Recently, several newer chemotherapeutic agents with differing mechanisms of action have shown promising antitumor activity against NSCLC. Interaction with radiotherapy also may differ, and combined modality trials are underway, with promising early survival data and acceptable toxicity. Most notable among these are the results of concurrent chemoradiation therapy with paclitaxel and carboplatin. At the University of Pittsburgh, Belani and Ramanathan, employing seven weekly doses of paclitaxel (45 mg/m2 over 3-h infusion) and carboplatin (100 mg/m2) with 60 to 65 Gy of thoracic radiotherapy, reported a 3-year actuarial survival rate of 54% in 38 patients with locally advanced NSCLC.613 Choy and coworkers reported similarly promising results after concurrent chemotherapy, with slightly different dosing schedules of weekly paclitaxel (50 mg/m2 over 1-h infusion) plus carboplatin (area under curve [AUC] =2) and standard thoracic radiotherapy (66 Gy in 2-Gy fractions).614 The median survival time was 20.5 months, with 1-year survival rate of 56.3% in 39 patients.

More recent trials have focused on the potential role of induction or consolidation chemotherapy added to concomitant chemoradiation with the intent of improving distant disease control and, ultimately, survival. This allows the use of full-dose chemotherapy in order to potentially sterilize micrometastases. Langer and colleagues administered two cycles of paclitaxel (175 to 225 mg/m2 over 3-h infusion) plus carboplatin (targeted AUC of 7.5) on days 1 and 22 followed by thoracic radiotherapy (60 Gy in 2-Gy fractions), starting on day 43, given concurrently with paclitaxel plus carboplatin chemotherapy on days 43 and 64.615 The 1-year survival rate was 62% in the first 21 patients accrued in this trial.615

Gemcitabine has been shown to have marked radiosensitizing potential but was considered too toxic when combined with radiotherapy. However, in a recently completed randomized Phase II trial, gemcitabine was safely administered during thoracic radiotherapy.616 In this large cooperative group Phase II trial, patients received two cycles of induction chemotherapy with gemcitabine plus cisplatin, paclitaxel plus cisplatin, or vinorelbine plus cisplatin, and two additional cycles of chemotherapy at reduced doses during thoracic radiotherapy (66 Gy in 2-Gy fractions).
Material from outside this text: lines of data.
(* ===== verification/StorageGrant.v ===== *)
(** * Shared folders: from a request to the key, and back

    Theorems that join [StorageAccess], the owner's side, to [StorageSync], the
    requester's: a request that is granted by itself or approved brings the
    requester the folder's key, and a name that is taken off the allowlist
    stays off it. *)
From S2P Require Import Prelude Effects Text Json Wire DmWire IdentityPairing StorageDomain StoragePaths StorageLink StorageSync.
From S2P Require Import StorageAccess StorageAccessSafety Base64.

(** ** The key arrives *)
Section arrival.
Context `{C : Crypto} `{!CryptoLaws C} `{S : Sealing} `{!SealingLaws S} {HM : Hmac} {T : JsonText} {V : ShareValues}.
Context (Hunpadded : unpadded).
Context (owner peer : Identity) (Howner : identity_wf owner) (Hpeer : identity_wf peer).

Definition works : Calls := {| can_read := true; can_write := true; has_identity := true; can_send := true |}.

(** The two sides speak of the same folder. *)
Definition same_folder (sync : SyncEntry) (share : SharedFolder) : Prop :=
  se_folder_id sync = sh_folder_id share ∧ se_owner_node_id sync = did owner
  ∧ se_folder_key_hash sync = folder_key_hash (sh_folder_id share) (sh_passphrase share).

Lemma sign_own (e : ShareEnvelope) (id : Identity) : identity_wf id → en_from e = did id →
  sign_envelope e id = Ok (with_signature (Some (b64url_encode (sign id (envelope_signing_payload e)))) e).
Proof. intros Hid He. unfold sign_envelope. by rewrite He, (pubkey_did_key _ _ Hid). Qed.

Lemma request_validates sync share table request_id sent_at secret q :
  same_folder sync share → find_share (sh_folder_id share) table = Some share →
  folder_key_hash (sh_folder_id share) (sh_passphrase share) ≠ "" →
  sign_envelope (access_request peer sync request_id sent_at secret) peer = Ok q →
  validate_access_request owner table q = Some (share, request_id, access_public_key secret) ∧ en_from q = did peer.
Proof.
  intros (Hf & Ho & Hh) Ht Hne. rewrite sign_own by done. intros [= <-]. split; [|done]. unfold validate_access_request.
  cbn [en_target_node_id en_from en_folder_id en_request_id en_access_public_key en_folder_key_hash with_signature access_request
    is_some_and default]. rewrite Ho, bool_decide_true, (pubkey_did_key _ _ Hpeer), Hf, Ht, Hh by done. cbn [negb].
  unfold matches_folder_key_hash. by rewrite bool_decide_false, bool_decide_true.
Qed.

Definition strangers (request_id : string) (heard : list ShareEnvelope) : Prop :=
  Forall (λ e, en_from e = did owner → en_request_id e ≠ Some request_id) heard.

Lemma await_skips request_id folder_id hash secret heard rest : strangers request_id heard →
  await_grant (did owner) request_id folder_id hash secret (heard ++ rest)
    = await_grant (did owner) request_id folder_id hash secret rest.
Proof.
  induction 1 as [|e l He _ IH]; [done|]. cbn [app await_grant]. rewrite IH.
  destruct (decide (en_from e = did owner)) as [Hf|Hf].
  - rewrite (bool_decide_false (en_request_id e = _)) by auto. rewrite andb_false_r. cbn [andb negb]. by rewrite orb_true_r.
  - rewrite (bool_decide_false (en_from e = _)) by done. rewrite andb_false_r. cbn [negb]. by rewrite orb_true_r.
Qed.

(** The grant for a request opens for the one who holds the request's secret. *)
Lemma grant_opens share request_id target secret d g heard rest :
  folder_key_hash (sh_folder_id share) (sh_passphrase share) ≠ "" → sh_passphrase share ≠ "" → slen (dr_iv d) = 12 →
  from_slice (to_vec (obj [("key", JString (sh_passphrase share))])) = Some (obj [("key", JString (sh_passphrase share))]) →
  build_grant_envelope owner share request_id target (access_public_key secret) d = Ok g → strangers request_id heard →
  await_grant (did owner) request_id (sh_folder_id share) (folder_key_hash (sh_folder_id share) (sh_passphrase share)) secret
    (heard ++ g :: rest) = Ok (sh_passphrase share, sh_last_cid share).
Proof.
  intros Hh Hp Hiv Hj Hg Hs. rewrite await_skips by done. revert Hg. unfold build_grant_envelope.
  intros (grant & Hb & Hsig)%rbind_Ok. rewrite sign_own in Hsig by done. injection Hsig as <-. cbn [await_grant].
  cbn [en_type en_request_id en_from en_access_grant_public_key en_access_grant_iv en_access_grant_cipher_text en_cid
    with_signature grant_envelope]. rewrite (bool_decide_false ("folder-access-grant" = _)) by done. rewrite !bool_decide_true by done.
  cbn [andb orb negb]. rewrite (open_grant Hunpadded secret _ _ _ _ _ _ grant Hiv Hp Hj Hb). cbn [context map_err rbind].
  unfold matches_folder_key_hash. by rewrite bool_decide_false, bool_decide_true.
Qed.

Lemma grant_built share request_id secret d :
  ∃ g, ∀ l, build_grant_envelope owner (set_allowed l share) request_id (did peer) (access_public_key secret) d = Ok g
    ∧ build_grant_envelope owner share request_id (did peer) (access_public_key secret) d = Ok g.
Proof.
  unfold build_grant_envelope, build_access_grant, access_public_key. rewrite Hunpadded, b64url_roundtrip. cbn [ok_or rbind].
  rewrite p256_public_valid. cbn [negb rbind]. rewrite sign_own by done. eexists. intros l. split; [|done].
  by rewrite sign_own.
Qed.

(** The owner is free to take the peer's request. *)
Definition idle (s : State) : Prop := tasks s = [] ∧ asked s !! did peer = None ∧ zsize (asked s) < HELLO_MAX_TRACKED.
The dose schedule of chemotherapy during radiotherapy was cisplatin 80 mg/m2 on day 1 of each cycle plus one of the following: gemcitabine 600 mg/m2 on days 1 and 8, paclitaxel 135 mg/m2 on day 1, or vinorelbine 15 mg/m2 on days 1and 8 of a 3-week cycle. Gemcitabine was associated with more grade 3 or 4 toxicity during the concurrent radiotherapy than paclitaxel and vinorelbine (esophagitis 52%, thrombocytopenia 56%, and granulocytopenia 53%). The reported median survival for all patients was 17 months, and the 1-year survival rate was 68% for the gemcitabine arm.

The Southwest Oncology Group has tested the concept of administering “consolidation” chemotherapy after a concomitant chemoradiation. Gandara recently reported promising results in a Phase II trial consisting of 83 patients with pathologically staged IIIb disease. Patients received concomitant cisplatin, etoposide, and thoracic radiation to 61 Gy followed by docetaxel given for three cycles. Median survival has been an encouraging 26 months, with a 2-year survival of 53%.617 Treatment was reasonably well tolerated, with expected severe-grade myelosuppression and grade 4 esophagitis occurring in only 6% of patients. Furthermore, this treatment schema is now being tested in an intergroup project for patients with unresectable stage III disease. Patients in both arms will receive therapy as outlined above, and there will be a randomization to receive or not to receive maintenance ZD1839, an experimental EGFR antagonist.